Adventures in Babysitting

I babysat my grandboy last week so his parents could have their first-ever nights away from him since he was born.

I was ready for this event…I’ve been working out, doing yoga, walking, sleeping less, scaring the crap out of myself, testing my reflexes … I wasn’t even close to ready. Following is my three day diary:

Day one:

The kids left today for a much-needed three-day anniversary getaway. They look so young, so excited, so trusting and confident as they leave me in charge of their almost three-year-old.

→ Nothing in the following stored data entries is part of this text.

(* ===== verification/_CoqProject ===== *)
-Q . S2P
Prelude.v
Ring.v
SpscQueuePair.v
Mmio.v
SpscWeak.v
SpscOrder.v
SpscMessaging.v
Packed.v
ControlCommand.v
ControlCommandText.v
ControlInterface.v
LlcmHandler.v
DxsClient.v
BufferManager.v
Coalesce.v
MrCache.v
NcclShim.v
PciTopology.v
NcclConnection.v
UnixSocket.v
UnixServer.v
MemImporter.v
BufMgrClient.v
GpuIpServer.v
GpumemManager.v
SctpHandler.v
CudaKernels.v
GpuMem.v
Prober.v
ProberNic.v
ProberAgent.v
NetIfs.v
NcclListen.v
NcclPlugin.v
LlcmDevice.v
DxsCreate.v
Payload.v
Stats.v
Profiler.v
SocketIo.v
Params.v
(* ===== verification/Prelude.v ===== *)
(** * Verification of the GPUDirect-TCPXO NCCL plugin

    ** The program

    The plugin lets NCCL move GPU memory over TCPXO.  NCCL calls the C entry
    points and through them the shim (src/tcpdirect_plugin/fastrak_offload),
    which finds the network devices, registers GPU memory, opens connections of
    several flows and issues send and receive requests.  The shim uses the DXS
    client library (src/dxs/client), which talks to the DXS server by small
    packed control messages.  Control messages travel over SCTP, and the
    latency-critical ones over LLCM: a pair of single-producer single-consumer
    rings in memory shared with the server (src/dxs/client/spsc_queue).  Memory
    is registered by a daemon (src/buffer_mgmt_daemon) that finds the GPUs and
    NICs of the host, answers its clients over Unix sockets and maps their
    dmabufs (src/dmabuf_bridge).  A prober (src/tcpxo_prober) measures and
    checks transfers between hosts, with GPU memory and kernels of
    src/cuda_helpers.

    ** The files

    Foundations:
    - Prelude.v: machine integers as [Z] with explicit wrap-around, status
      codes and [StatusOr] as an error monad, little-endian byte codecs, list
      lemmas indexed by [Z], strings, tactics.
    - Ring.v: windows of a circular byte buffer.

    The DXS client library (src/dxs):
    - SpscQueuePair.v (spsc_queue/spsc_queue_pair.{h,cc,proto}): the byte ring;
      the shared regions are explicit state, each node holds its queue object.
    - Mmio.v (oss/mmio.h, oss/barrier.h): the accessors of mapped memory and the
      barriers as instructions of each architecture, and a CPU with accesses
      that are pending and may be performed out of order.
    - SpscWeak.v, SpscOrder.v (spsc_queue_pair.cc on Mmio.v): the operations of
      the byte ring as such instructions, and what survives the reordering.
    - SpscMessaging.v (spsc_queue/spsc_messaging_queue_pair.{h,cc}): framed
      messages on the byte ring, and the class [MsgTransport] that states what
      the queue promises to its users.
    - Packed.v, ControlCommand.v, ControlCommandText.v (control-command.{h,cc},
      data-sock.{h,cc}): packed structs and their codec, every control message
      and enumeration, their texts and public error codes.
    - ControlInterface.v (control-message-handler-interface.h,
      sequence-number.h, derive_dxs_address.cc): the class of control channels.
    - LlcmHandler.v (llcm-handler.{h,cc}): the LLCM channel with its overflow
      queue, proved against [MsgTransport] and an instance of the channel class.
    - SctpHandler.v (sctp-handler.{h,cc}, sctp-timeout-queue.{h,cc}): the SCTP
      handler with its thread and pollers, and its queue of timeouts.
    - DxsClient.v (dxs-client.{h,cc}, listen-socket.h, send-socket.h,
      recv-socket.h, send-op.h, linearized-recv-op.h, wire-version.h): the
      client, its sockets and operations, over any control channel.
    - BufferManager.v (class BufferManager of dxs-client.cc, mtu_utils.h):
      registration of buffers in messages that fit the MTU.
    - Coalesce.v (coalesce-iovecs.cc): in-place merging of address ranges.
    - LlcmDevice.v (guest-llcm-device.cc, guest_llcm/guest_llcm.{h,cc}): the
      PCIe device of a NIC and the mappings of its memory.
    - DxsCreate.v (dxs-client.cc, Init of llcm-handler.cc): creation of clients
      and buffer managers, from the socket to the LLCM queues.

    The plugin (src/tcpdirect_plugin/fastrak_offload):
    - NetIfs.v (utilities.h, initializeNetIfs of common.cc): the network devices.
    - MrCache.v (nccl_shim.cc: RegMrDmaBuf, DeregMr; common.h): the cache of
      memory registrations of a device, over a class of buffer managers.
    - NcclShim.v (nccl_shim.cc: Isend, Irecv, Test; request.h, stats.cc):
      requests of a connection, on the client of DxsClient.v.
    - NcclConnection.v (nccl_shim.cc: Connect, Accept; common.cc,
      nic_client_router.cc): the resumable connection stages and GPU indices.
    - NcclListen.v (nccl_shim.cc: Create, Listen, Close, CloseListen,
      GetProperties; createListenSocket of utilities.h): listening.
    - Stats.v (stats.{h,cc}): distributions of samples in buckets.
    - Params.v (const_params.h, params.cc): parameters from the environment.
    - Profiler.v (profiler_gpuviz, profiler_factory_gpuviz, nccl_stats.h, the
      hooks in nccl_shim.cc): reports of requests to a statistics library.
    - SocketIo.v (the end of utilities.h): transfers over a TCP socket.
    - NcclPlugin.v (fastrak_plugin.cc, init.cc): the entry points, over tables
      of the objects NCCL has pointers to, and the initialization.

    The daemon (src/buffer_mgmt_daemon, src/dmabuf_bridge):
    - PciTopology.v (pci_utils.cc, a3_gpu_rxq_configurator.cc): the PCI tree and
      the NICs that are close to a GPU.
    - UnixSocket.v, UnixServer.v (unix_socket_connection, unix_socket_server,
      client/unix_socket_client): messages with descriptors over Unix sockets,
      the event loop of a server, and requests.
    - MemImporter.v (fastrak_gpu_mem_importer.cc, fastrak_addr_translator.cc,
      fastrak_buffer_resource_tracker.cc, dmabuf_importer.c): registrations,
      mappings and descriptors of the clients of a NIC.
    - BufMgrClient.v (client/buffer_mgr_client.cc): the client of the importer,
      and the plugin's cache of registrations on top of it.
    - GpuIpServer.v (gpu_ip_server.cc and its client): the lookup of NICs.
    - GpumemManager.v (fastrak_gpumem_manager*.cc, main_cloud.cc): start-up and
      supervision of the daemon.

    The prober (src/tcpxo_prober), src/cuda_helpers and src/nccl_cuda:
    - CudaKernels.v, GpuMem.v (cuda_helpers.cu): the kernels under an arbitrary
      schedule of their threads, and the allocation of GPU memory.
    - Payload.v (nccl_cuda/cuda_common.cc): random payloads and their check.
    - Prober.v (connection.cc), ProberNic.v (nic-manager.cc), ProberAgent.v
      (agent.cc, main.cc): rounds of pings, the connections of a NIC, and the
      agents that set them up.

    ** How the code is represented

    A C++ object is a record, a method a function from the object (and the
    shared state it touches) to its result and the new state, under the
    source's name.  [absl::Status] and [StatusOr] are [StatusOr], the messages
    of the statuses are left out.  A call made under a mutex is one step;
    interleavings are sequences of such steps, given as step relations
    ([step] of DxsClient.v, [mr_step], [comm_step], [shim_step]), as schedules
    (of calls of two nodes in SpscQueuePair.v and SpscMessaging.v, of labels in
    SctpHandler.v, of threads in CudaKernels.v, of the actions of two CPUs in
    SpscWeak.v), or as arguments that list the
    events that arrive while a call sends or waits (BufferManager.v,
    DxsCreate.v).  The results of system calls, of CUDA and of other libraries
    are arguments.  Undefined behaviour (null or dangling pointers, reads beyond
    a buffer) and uncaught exceptions are [None]; the theorems show where they
    cannot happen.  Logging is left out.

    ** What is proved

    - Rings and messages: two connected queue pairs refine two bounded byte
      FIFOs in every interleaving and for every alignment, and message passing
      refines a bounded FIFO of messages.  On x86-64, AArch64 and RISC-V the
      bytes arrive in order also when the CPUs reorder what the barriers let
      them, and commits take effect; on PowerPC a stale byte can be received.  LLCM adds an overflow queue and
      built-in pongs without losing, duplicating or reordering messages, and a
      client created with LLCM starts in the state that theorem is about.
    - SCTP: messages are delivered in order and by one thread at a time, none
      stays behind, a failure is reported once, and the timeout queue ends.
    - Control messages: encoding and validation are inverse to each other.
    - Client: a new client has its one socket on its NIC; the registries have
      exactly the handles of the live objects in every reachable state, channel
      failures reach every pending object, and acknowledgements complete exactly
      the operation they name.
    - Registration: the messages of a buffer carry its addresses exactly and fit
      the MTU; the result is that of the last acknowledgement in every
      interleaving; the registration cache counts its users correctly, also on
      top of the daemon, whose importer keeps exactly the registrations, mappings
      and descriptors of the buffers it tracks.
    - Plugin: the device table has the chosen interfaces; listening adds one
      socket per flow or none; connections are complete when they are returned,
      both ends use the same flow for the k-th request, every request of NCCL is
      accounted for, and a GPU has one shim.  Parameters have the value of the
      environment when it is within their bounds.  Profilers name only open
      connections of their library and give them back.  A socket transfer
      delivers the message, and a connect gives up.
    - Unix sockets and daemon: texts arrive complete and in order, a request is
      handled once and answered, NICs are shared out over the GPUs as the
      topology says, and the daemon serves all its sockets when it is healthy.
    - Prober and GPU: both ends of a round stay in step and rounds complete,
      buffers and contexts are released, gathering concatenates, comparing
      compares, and validation accepts exactly the generated payload, for every
      schedule of the threads.

    ** Bounds

    The loops recurse on what they iterate over, or have fuel that the theorems
    show to be enough: [RegBufferLoop] one unit per address, for fewer than
    2^32 - 86 addresses (the loop index of the source has 32 bits); [Send] of
    UnixSocket.v two per message; the retrieval of address ranges their number;
    the timeout queue the number of expired timeouts; the loops of the kernels
    the number of elements; the parser of interface lists the number of
    characters and one; the loops of SocketIo.v one per result of a system
    call, of which every round takes one.  Theorems about handles, operations
    and mappings assume that 64-bit counters have not wrapped.

    ** What is not modelled

    Above the byte ring a call of a ring operation is atomic: SpscOrder.v is
    about bytes and not about messages.  Its memory model covers the accesses
    of the ring; a [Recv] without a buffer, [RestoreState] and the warm-up keep
    to SpscQueuePair.v.  The wrappers of system calls (net_util, syscalls.cc)
    and of CUDA (nccl_cuda), apart from the conversion of their results, and the
    status and logging macros have no behaviour of their own; their results are
    arguments.  Abstract interfaces only declare.  The load test of the prober
    is a script.  The statistics library of the profiler, [inet_pton],
    [inet_ntop], [getaddrinfo], protobuf parsing, dcSCTP, CUDA, [realloc], the
    page size and the NCCL constants are arguments of the definitions that use
    them. *)

From Stdlib Require Export ZArith Lia String.
From stdpp Require Export base list gmap strings numbers.
(** The two segments [BeginSend] and [BeginReceive] cut out of a ring. *)
Lemma covers_cut base sz pos rem :
  0 < sz -> 0 <= rem <= sz ->
  let off := pos mod sz in
  covers base sz pos rem
    (subspan (mkSpan base sz) off (Z.min rem (sz - off)))
    (if Z.min rem (sz - off) <? rem
     then subspan (mkSpan base sz) 0 (rem - Z.min rem (sz - off)) else empty_span).
Proof.
  intros Hsz Hrem off. pose proof (Z.mod_pos_bound pos sz Hsz).
  destruct (Z.ltb_spec (Z.min rem (sz - off)) rem);
    constructor; subst off; cbn; try lia.
  intros _. split_and!; try lia.
  rewrite Z.min_l, Z.min_r by lia. rewrite <- Z.add_mod_idemp_l by lia.
  replace (pos mod sz + (sz - pos mod sz)) with sz by lia. apply Z.mod_same. lia.
Qed.

(** ** Two nodes and their interleaved operations *)

Record Node := mkNode {
  qp : SpscQueuePair;
  region : Region;
  sbatch : option SendBatch;
  rbatch : option ReceiveBatch
}.

Inductive Op : Type :=
  | OpBeginSend
  | OpAppend (src : Z) (buffer : list Z)
  | OpSkip (n : Z)
  | OpSendCommit
  | OpBeginReceive
  | OpRecv (n : Z)
  | OpReceiveCommit.

(** One operation of [self]; it may write the region of [peer].  [None]
    when the operation needs a batch that is not outstanding. *)
Definition exec (o : Op) (self peer : Node) : option (StatusCode * list Z * Node * Node) :=
  match o with
  | OpBeginSend =>
      Some (kOk, [], mkNode (qp self) (region self)
                       (Some (BeginSend (qp self) (region self))) (rbatch self), peer)
  | OpAppend src buffer =>
      b ← sbatch self;
      let '(code, b', r') := SendBatch_Append (qp self) (region peer) b src buffer in
      Some (code, [], mkNode (qp self) (region self) (Some b') (rbatch self),
            mkNode (qp peer) r' (sbatch peer) (rbatch peer))
  | OpSkip n =>
      b ← sbatch self;
      let '(code, b') := SendBatch_Skip b n in
      Some (code, [], mkNode (qp self) (region self) (Some b') (rbatch self), peer)
  | OpSendCommit =>
      b ← sbatch self;
      let '(code, q', r') := SendBatch_Commit (qp self) (region peer) b in
      Some (code, [], mkNode q' (region self) None (rbatch self),
            mkNode (qp peer) r' (sbatch peer) (rbatch peer))
  | OpBeginReceive =>
      let '(code, b') := BeginReceive (qp self) (region self) empty_receive_batch in
      Some (code, [], mkNode (qp self) (region self) (sbatch self)
                        (match code with kOk => Some b' | _ => None end), peer)
  | OpRecv n =>
      b ← rbatch self;
      let '(code, b', out) := ReceiveBatch_Recv (qp self) (region self) b true n in
      Some (code, out, mkNode (qp self) (region self) (sbatch self) (Some b'), peer)
  | OpReceiveCommit =>
      b ← rbatch self;
      let '(code, q', r') := ReceiveBatch_Commit (qp self) (region peer) b in
      Some (code, [], mkNode q' (region self) (sbatch self) None,
            mkNode (qp peer) r' (sbatch peer) (rbatch peer))
  end.

(** ** The abstract byte FIFO of one direction

    [queued]: committed and not yet consumed bytes.  [staged]: the bytes of
    the outstanding send batch and the room it has left.  [peek]: how many
    bytes the outstanding receive batch has taken and how many it may still
    take. *)

Record Fifo := mkFifo {
  queued : list Z;
  staged : option (list Z * Z);
  peek : option (Z * Z)
}.

(** Steps of the producer ([fifo_send]) and of the consumer ([fifo_recv]) of
    a FIFO of capacity [cap]. *)
Inductive fifo_send (cap : Z) : Op -> StatusCode -> Fifo -> Fifo -> Prop :=
  | FBeginSend q s p :
      fifo_send cap OpBeginSend kOk (mkFifo q s p) (mkFifo q (Some ([], cap - Zlen q)) p)
  | FAppend src bs q st room p :
      Zlen bs <= room ->
      fifo_send cap (OpAppend src bs) kOk (mkFifo q (Some (st, room)) p)
        (mkFifo q (Some (st ++ bs, room - Zlen bs)) p)
  | FAppendFull src bs q st room p :
      room < Zlen bs ->
      fifo_send cap (OpAppend src bs) kResourceExhausted
        (mkFifo q (Some (st, room)) p) (mkFifo q (Some (st, room)) p)
  | FSkip n junk q st room p :
      Zlen junk = n -> n <= room ->
      fifo_send cap (OpSkip n) kOk (mkFifo q (Some (st, room)) p)
        (mkFifo q (Some (st ++ junk, room - n)) p)
  | FSkipFull n q st room p :
      room < n ->
      fifo_send cap (OpSkip n) kResourceExhausted
        (mkFifo q (Some (st, room)) p) (mkFifo q (Some (st, room)) p)
  | FSendCommit q st room p :
      fifo_send cap OpSendCommit kOk (mkFifo q (Some (st, room)) p) (mkFifo (q ++ st) None p).

Inductive fifo_recv : Op -> StatusCode -> list Z -> Fifo -> Fifo -> Prop :=
  | FBeginReceiveEmpty s p :
      fifo_recv OpBeginReceive kUnavailable [] (mkFifo [] s p) (mkFifo [] s None)
  | FBeginReceive q s p :
      q <> [] -> fifo_recv OpBeginReceive kOk [] (mkFifo q s p) (mkFifo q s (Some (0, Zlen q)))
  | FRecv n q s t left :
      0 <= n <= left ->
      fifo_recv (OpRecv n) kOk (takeZ n (dropZ t q)) (mkFifo q s (Some (t, left)))
        (mkFifo q s (Some (t + n, left - n)))
  | FRecvShort n q s t left :
      left < n ->
      fifo_recv (OpRecv n) kUnavailable [] (mkFifo q s (Some (t, left)))
        (mkFifo q s (Some (t, left)))
  | FReceiveCommit q s t left :
      fifo_recv OpReceiveCommit kOk [] (mkFifo q s (Some (t, left))) (mkFifo (dropZ t q) s None).

(** ** Representation invariant of the direction from [p] to [c]

    [P] and [C] are the numbers of bytes ever produced and consumed, which
    the code keeps modulo 2^64. *)

Definition room_of (b : SendBatch) : Z := size (sb_segment_ b) + size (sb_backup_segment_ b).
Definition left_of (b : ReceiveBatch) : Z := size (rb_segment_ b) + size (rb_backup_segment_ b).

Definition pow2_size (sz : Z) : Prop := exists k, 12 <= k <= 63 /\ sz = 2 ^ k.

Record chan_rep (p c : Node) (P C : Z) : Prop := {
  rep_size : pow2_size (size (remote_ring_ (qp p)));
  rep_ring : Zlen (ring (region c)) = size (remote_ring_ (qp p));
  rep_local : size (local_ring_ (qp c)) = size (remote_ring_ (qp p));
  rep_mask_p : remote_ring_size_mask_ (qp p) = size (remote_ring_ (qp p)) - 1;
  rep_mask_c : local_ring_size_mask_ (qp c) = size (remote_ring_ (qp p)) - 1;
  rep_produced : remote_bytes_produced_ (qp p) = u64 P;
  rep_bell_produced : bytes_produced (doorbells (region c)) = u64 P;
  rep_consumed : local_bytes_consumed_ (qp c) = u64 C;
  rep_bell_consumed : remote_bytes_consumed (doorbells (region p)) = u64 C;
  rep_order : 0 <= C <= P;
  rep_cap : P <= C + size (remote_ring_ (qp p));
  rep_send : forall b, sbatch p = Some b ->
    covers (data (remote_ring_ (qp p))) (size (remote_ring_ (qp p)))
      (P + pending_bytes_ b) (room_of b) (sb_segment_ b) (sb_backup_segment_ b)
    /\ 0 <= pending_bytes_ b
    /\ P + pending_bytes_ b + room_of b <= C + size (remote_ring_ (qp p));
  rep_recv : forall b, rbatch c = Some b ->
    covers (data (local_ring_ (qp c))) (size (remote_ring_ (qp p)))
      (C + taken_bytes_ b) (left_of b) (rb_segment_ b) (rb_backup_segment_ b)
    /\ 0 <= taken_bytes_ b
    /\ C + taken_bytes_ b + left_of b <= P
}.

Definition abs (p c : Node) (P C : Z) : Fifo :=
  mkFifo (window (ring (region c)) C (P - C))
    ((fun b => (window (ring (region c)) P (pending_bytes_ b), room_of b)) <$> sbatch p)
    ((fun b => (taken_bytes_ b, left_of b)) <$> rbatch c).

(** The direction from [p] to [c] implements the FIFO [f]. *)
Definition implements (p c : Node) (f : Fifo) : Prop :=
  exists P C, chan_rep p c P C /\ f = abs p c P C.

(** ** Behaviour of the single operations *)

Lemma pow2_bounds sz : pow2_size sz -> 4096 <= sz <= 2 ^ 63.
Proof.
  intros (k & Hk & ->). change 4096 with (2 ^ 12).
  split; apply Z.pow_le_mono_r; lia.
Qed.

Lemma mask_offset sz x : pow2_size sz -> Z.land (u64 x) (sz - 1) = x mod sz.
Proof.
  intros (k & Hk & E). rewrite (land_mask sz k) by (lia || done).
  apply (u64_mod_pow2 sz k); [lia|done].
Qed.

Lemma batch_covers base sz pos rem seg backup pending :
  covers base sz pos rem seg backup ->
  let b := mkSendBatch seg backup pending in
  room_of b = rem /\ pending_bytes_ b = pending /\
  covers base sz pos (room_of b) (sb_segment_ b) (sb_backup_segment_ b).
Proof.
  intros Hc b. assert (E : room_of b = rem) by apply Hc. by rewrite E.
Qed.

Lemma BeginSend_spec q local P C :
  pow2_size (size (remote_ring_ q)) ->
  remote_ring_size_mask_ q = size (remote_ring_ q) - 1 ->
  remote_bytes_produced_ q = u64 P ->
  remote_bytes_consumed (doorbells local) = u64 C ->
  C <= P -> P <= C + size (remote_ring_ q) ->
  let b := BeginSend q local in
  room_of b = size (remote_ring_ q) - (P - C) /\ pending_bytes_ b = 0 /\
  covers (data (remote_ring_ q)) (size (remote_ring_ q)) P (room_of b)
    (sb_segment_ b) (sb_backup_segment_ b).
Proof.
  intros Hp Hm HP HC HCP Hcap. pose proof (pow2_bounds _ Hp) as Hb.
  unfold BeginSend. rewrite HP, HC, Hm, mask_offset, u64_sub by done.
  destruct (remote_ring_ q) as [base sz]; cbn [data size] in *.
  pose proof (Z.mod_pos_bound P sz ltac:(lia)) as Hoff.
  rewrite (u64_small (P - C)), (u64_small (sz - (P - C))) by lia.
  rewrite (u64_small (sz - P mod sz)) by lia.
  destruct (Z.ltb_spec sz (sz - (P - C))); [lia|].
  pose proof (covers_cut base sz P (sz - (P - C)) ltac:(lia) ltac:(lia)) as Hc.
  cbn zeta in Hc.
  destruct (Z.ltb_spec (sz - P mod sz) (sz - (P - C))).
  - rewrite u64_small by lia. rewrite Z.min_r in Hc by lia.
    destruct (Z.ltb_spec (sz - P mod sz) (sz - (P - C))); [|lia].
    by apply batch_covers.
  - rewrite Z.min_l in Hc by lia. rewrite Z.ltb_irrefl in Hc.
    by apply batch_covers.
Qed.

Lemma room_u64 base sz pos b :
  pow2_size sz -> covers base sz pos (room_of b) (sb_segment_ b) (sb_backup_segment_ b) ->
  room_of b <= sz -> u64 (size (sb_segment_ b) + size (sb_backup_segment_ b)) = room_of b.
Proof.
  intros Hp [? ? ? _ _] ?. pose proof (pow2_bounds _ Hp). apply u64_small. unfold room_of in *. lia.
Qed.

(** A copy into a segment is a circular write at its position. *)
Lemma Memcpy_segment base sz pos rem seg backup r src bs :
  0 < sz -> covers base sz pos rem seg backup -> Zlen r = sz -> Forall byte_ok bs ->
  Zlen bs <= size seg -> MemcpyToMmio base r (data seg) src bs = wr r pos bs.
Proof.
  intros Hsz Hc HL Hb Hn. rewrite MemcpyToMmio_bytewise by done.
  destruct bs as [|b bs']; [done|]. set (bs := b :: bs') in *.
  assert (0 < Zlen bs) by (subst bs; rewrite Zlen_cons; pose proof (Zlen_nonneg bs'); lia).
  destruct (cov_seg_at _ _ _ _ _ _ Hc ltac:(lia)) as [-> ?].
  pose proof (Z.mod_pos_bound pos sz Hsz).
  apply MemcpyToMmio8_wr; rewrite ?HL; lia || done.
Qed.

Lemma Append_full q remote b src bs base sz pos :
  pow2_size sz -> covers base sz pos (room_of b) (sb_segment_ b) (sb_backup_segment_ b) ->
  room_of b <= sz -> room_of b < Zlen bs ->
  SendBatch_Append q remote b src bs = (kResourceExhausted, b, remote).
Proof.
  intros Hp Hc Hr Hlt. unfold SendBatch_Append. rewrite (room_u64 base sz pos) by done.
  by destruct (Z.ltb_spec (room_of b) (Zlen bs)); [|lia].
Qed.

Lemma Append_ok q remote b src bs sz pos :
  pow2_size sz ->
  covers (data (remote_ring_ q)) sz pos (room_of b) (sb_segment_ b) (sb_backup_segment_ b) ->
  room_of b <= sz -> Zlen (ring remote) = sz -> Forall byte_ok bs ->
  0 <= pending_bytes_ b -> pending_bytes_ b + room_of b <= sz -> Zlen bs <= room_of b ->
  exists b', SendBatch_Append q remote b src bs
             = (kOk, b', mkRegion (doorbells remote) (wr (ring remote) pos bs))
    /\ room_of b' = room_of b - Zlen bs /\ pending_bytes_ b' = pending_bytes_ b + Zlen bs
    /\ covers (data (remote_ring_ q)) sz (pos + Zlen bs) (room_of b')
         (sb_segment_ b') (sb_backup_segment_ b').
Proof.
  intros Hp Hc Hr HL Hb Hpend Hsum Hle. pose proof (pow2_bounds _ Hp).
  unfold SendBatch_Append. rewrite (room_u64 _ sz pos) by done.
  destruct (Z.ltb_spec (room_of b) (Zlen bs)); [lia|]. pose proof (Zlen_nonneg bs).
  pose proof (cov_seg _ _ _ _ _ _ Hc). pose proof (cov_backup _ _ _ _ _ _ Hc).
  set (len1 := Z.min (Zlen bs) (size (sb_segment_ b))).
  assert (Hb12 : Forall byte_ok (takeZ len1 bs) /\ Forall byte_ok (dropZ len1 bs))
    by (by rewrite <- Forall_app, take_dropZ).
  destruct Hb12 as [Hb1 Hb2].
  rewrite (Memcpy_segment _ sz pos (room_of b) _ (sb_backup_segment_ b));
    rewrite ?Zlen_takeZ by lia; try (done || lia).
  destruct (Z.eqb_spec len1 (Zlen bs)) as [E|E].
  - eexists. split; [rewrite E, takeZ_all; reflexivity|]. rewrite E in *.
    unfold room_of at 1 3; cbn. rewrite u64_small by (unfold room_of in *; lia).
    split_and!; [unfold room_of; lia|done|].
    replace (_ - _ + _) with (room_of b - Zlen bs) by (unfold room_of; lia).
    apply covers_prefix; try done; lia.
  - assert (E1 : len1 = size (sb_segment_ b)) by lia.
    pose proof (covers_promote _ sz _ _ _ _ ltac:(lia) Hc) as Hc2. rewrite <- E1 in Hc2.
    rewrite (Memcpy_segment _ sz (pos + len1) (room_of b - len1) _ empty_span);
      rewrite ?wr_length, ?Zlen_dropZ by lia; try (done || (unfold room_of in *; lia)).
    rewrite wr_take_drop by lia. eexists. split; [reflexivity|].
    unfold room_of at 1 3; cbn. rewrite u64_add_l, u64_small by (unfold room_of in *; lia).
    split_and!; [unfold room_of; lia|lia|].
    replace (pos + Zlen bs) with (pos + len1 + (Zlen bs - len1)) by lia.
    replace (_ - _ + 0) with (room_of b - len1 - (Zlen bs - len1)) by (unfold room_of; lia).
    apply covers_prefix; try done; unfold room_of in *; lia.
Qed.
Lemma Recv_spans_short b n base sz pos :
  pow2_size sz -> covers base sz pos (left_of b) (rb_segment_ b) (rb_backup_segment_ b) ->
  left_of b <= sz -> left_of b < n -> Recv_spans b n = (kUnavailable, b, []).
Proof.
  intros Hp Hc Hr Hlt. unfold Recv_spans. rewrite (left_u64 base sz pos) by done.
  by destruct (Z.ltb_spec (left_of b) n); [|lia].
Qed.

I feel good, and like a high class au pair since they flew me to their home in South Carolina for the maiden voyage of the SS Operation Eli. I’m a little nervous because they’ve never left him overnight – like, ever – and I will be the one to find out tomorrow how that’s going to work out for him.

Still, I’m confident as I remind myself I successfully survived raising two of my own (or more accurately they survived it), so how hard can it be?

With the naivete’ only an excited grandmother can feel, I waited for them to leave then sprang into action. I am officially Super Ya Ya.

I’ve got this.

Yeah, no I don’t. Not really.

First, he balanced on an exercise ball while standing up, followed by a soccer ball. He lacks the fear gene, and was working his way down to standing on an oiled-up marble. I’m beginning to  suspect he has DNA from the Walinda line, specifically the flying branch of the family. I found out he has a sense of humor because he laughs when I’m scared. Every time, and he laughed a lot.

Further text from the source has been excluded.